— PROBLEM TO SOLVE —
Return exactly the final stretch of the records below, opening with the line that contains "destruct (Z.eqb_spec i tp); [lia|]." and closing with the last line.

Saved entries:

Lemma runs_onEntry_loop2 fuel k : forall i s m c,
  m_cq m = Some c -> cq_wf c -> 0 <= i -> i + Z.of_nat k <= len (cq_Entries c) ->
  reqs_ok (es_inflight s) (es_reqs s) ->
  let s' := foldl visit s (take k (drop (Z.to_nat i) (cq_Entries c))) in
  runs (onEntry_loop2 (S fuel) k i (vars_of s)) (mem_of s m) (vars_of s') (mem_of s' m).
Proof.
  induction k as [|k IH]; intros i s m c Hm Hwf Hi Hk Hok; [apply runs_ret|].
  destruct (slice_get_in (cq_Entries c) i) as [e He]; [lia|]. cbn zeta.
  rewrite (drop_cons_slice _ _ e) by done. cbn [take foldl onEntry_loop2].
  eapply runs_bind; [by apply (runs_onEntry_body _ _ e _ _ c)|].
  pose proof (pow2_size_u32 _ (cqwf_pow2 c Hwf)).
  rewrite uwrap_id by (unfold is_uint; lia).
  replace (S (Z.to_nat i)) with (Z.to_nat (i + 1)) by lia.
  apply IH; [done|done|lia|lia|by apply reqs_ok_visit].
Qed.

(** The first loop, when the tail is ahead, stops there; otherwise it goes to the
    end of the array. *)
Lemma runs_onEntry_loop1_tail fuel k : forall i s m c head tp,
  m_cq m = Some c -> cq_wf c -> 0 <= i <= tp -> tp < i + Z.of_nat k ->
  i + Z.of_nat k <= len (cq_Entries c) ->
  reqs_ok (es_inflight s) (es_reqs s) ->
  let s' := foldl visit s (take (Z.to_nat tp + 1 - Z.to_nat i) (drop (Z.to_nat i) (cq_Entries c))) in
  runs (onEntry_loop1 (S fuel) k i head tp (vars_of s)) (mem_of s m) (inl (vars_of s'))
    (put_cq (set_cq_Head (u32 (head + es_seenIdx s')) c) (mem_of s' m)).
Proof.
  induction k as [|k IH]; intros i s m c head tp Hm Hwf Hi Htp Hk Hok; [lia|].
  destruct (slice_get_in (cq_Entries c) i) as [e He]; [lia|]. cbn zeta.
  rewrite (drop_cons_slice _ _ e) by done.
  replace (Z.to_nat tp + 1 - Z.to_nat i)%nat with (S (Z.to_nat tp - Z.to_nat i)) by lia.
  cbn [take foldl onEntry_loop1].
  eapply runs_bind; [by apply (runs_onEntry_body _ _ e _ _ c)|].
  destruct (Z.eqb_spec i tp) as [->|Hne].
  - rewrite Nat.sub_diag. cbn [take foldl].
    eapply runs_bind; [by apply runs_cq_store|]. apply runs_ret.
  - pose proof (pow2_size_u32 _ (cqwf_pow2 c Hwf)).
    rewrite uwrap_id by (unfold is_uint; lia).
    replace (S (Z.to_nat i)) with (Z.to_nat (i + 1)) by lia.
    replace (Z.to_nat tp - Z.to_nat i)%nat with (Z.to_nat tp + 1 - Z.to_nat (i + 1))%nat by lia.
    apply IH; [done|done|lia|lia|lia|by apply reqs_ok_visit].
Qed.

Lemma runs_onEntry_loop1_end fuel k : forall i s m c head tp,
  m_cq m = Some c -> cq_wf c -> 0 <= i -> tp < i -> i + Z.of_nat k <= len (cq_Entries c) ->
  reqs_ok (es_inflight s) (es_reqs s) ->
  let s' := foldl visit s (take k (drop (Z.to_nat i) (cq_Entries c))) in
  runs (onEntry_loop1 (S fuel) k i head tp (vars_of s)) (mem_of s m) (inr (vars_of s')) (mem_of s' m).
Proof.
  induction k as [|k IH]; intros i s m c head tp Hm Hwf Hi Htp Hk Hok; [apply runs_ret|].
  destruct (slice_get_in (cq_Entries c) i) as [e He]; [lia|]. cbn zeta.
  rewrite (drop_cons_slice _ _ e) by done. cbn [take foldl onEntry_loop1].
  eapply runs_bind; [by apply (runs_onEntry_body _ _ e _ _ c)|].
  destruct (Z.eqb_spec i tp); [lia|].
  pose proof (pow2_size_u32 _ (cqwf_pow2 c Hwf)).
  rewrite uwrap_id by (unfold is_uint; lia).
  replace (S (Z.to_nat i)) with (Z.to_nat (i + 1)) by lia.
  apply IH; [done|done|lia|lia|lia|by apply reqs_ok_visit].
Qed.
End OnEntry.

Lemma take_all_drop {A} (l : list A) (i : Z) :
  0 <= i -> take (Z.to_nat (len l - i)) (drop (Z.to_nat i) l) = drop (Z.to_nat i) l.
Proof. intros. apply take_ge. rewrite length_drop. unfold len. lia. Qed.

(** The memory after a scan that leaves the reference state [s]. *)
Definition scanned (c : CompletionQueue) (s : estate) (m : Mem) : Mem :=
  put_cq (set_cq_Head (u32 (cq_Head c + es_seenIdx s)) c) (set_m_reqs (es_reqs s) m).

— THE ANSWER —
  destruct (Z.eqb_spec i tp); [lia|].
  pose proof (pow2_size_u32 _ (cqwf_pow2 c Hwf)).
  rewrite uwrap_id by (unfold is_uint; lia).
  replace (S (Z.to_nat i)) with (Z.to_nat (i + 1)) by lia.
  apply IH; [done|done|lia|lia|lia|by apply reqs_ok_visit].
Qed.
End OnEntry.

Lemma take_all_drop {A} (l : list A) (i : Z) :
  0 <= i -> take (Z.to_nat (len l - i)) (drop (Z.to_nat i) l) = drop (Z.to_nat i) l.
Proof. intros. apply take_ge. rewrite length_drop. unfold len. lia. Qed.

(** The memory after a scan that leaves the reference state [s]. *)
Definition scanned (c : CompletionQueue) (s : estate) (m : Mem) : Mem :=
  put_cq (set_cq_Head (u32 (cq_Head c + es_seenIdx s)) c) (set_m_reqs (es_reqs s) m).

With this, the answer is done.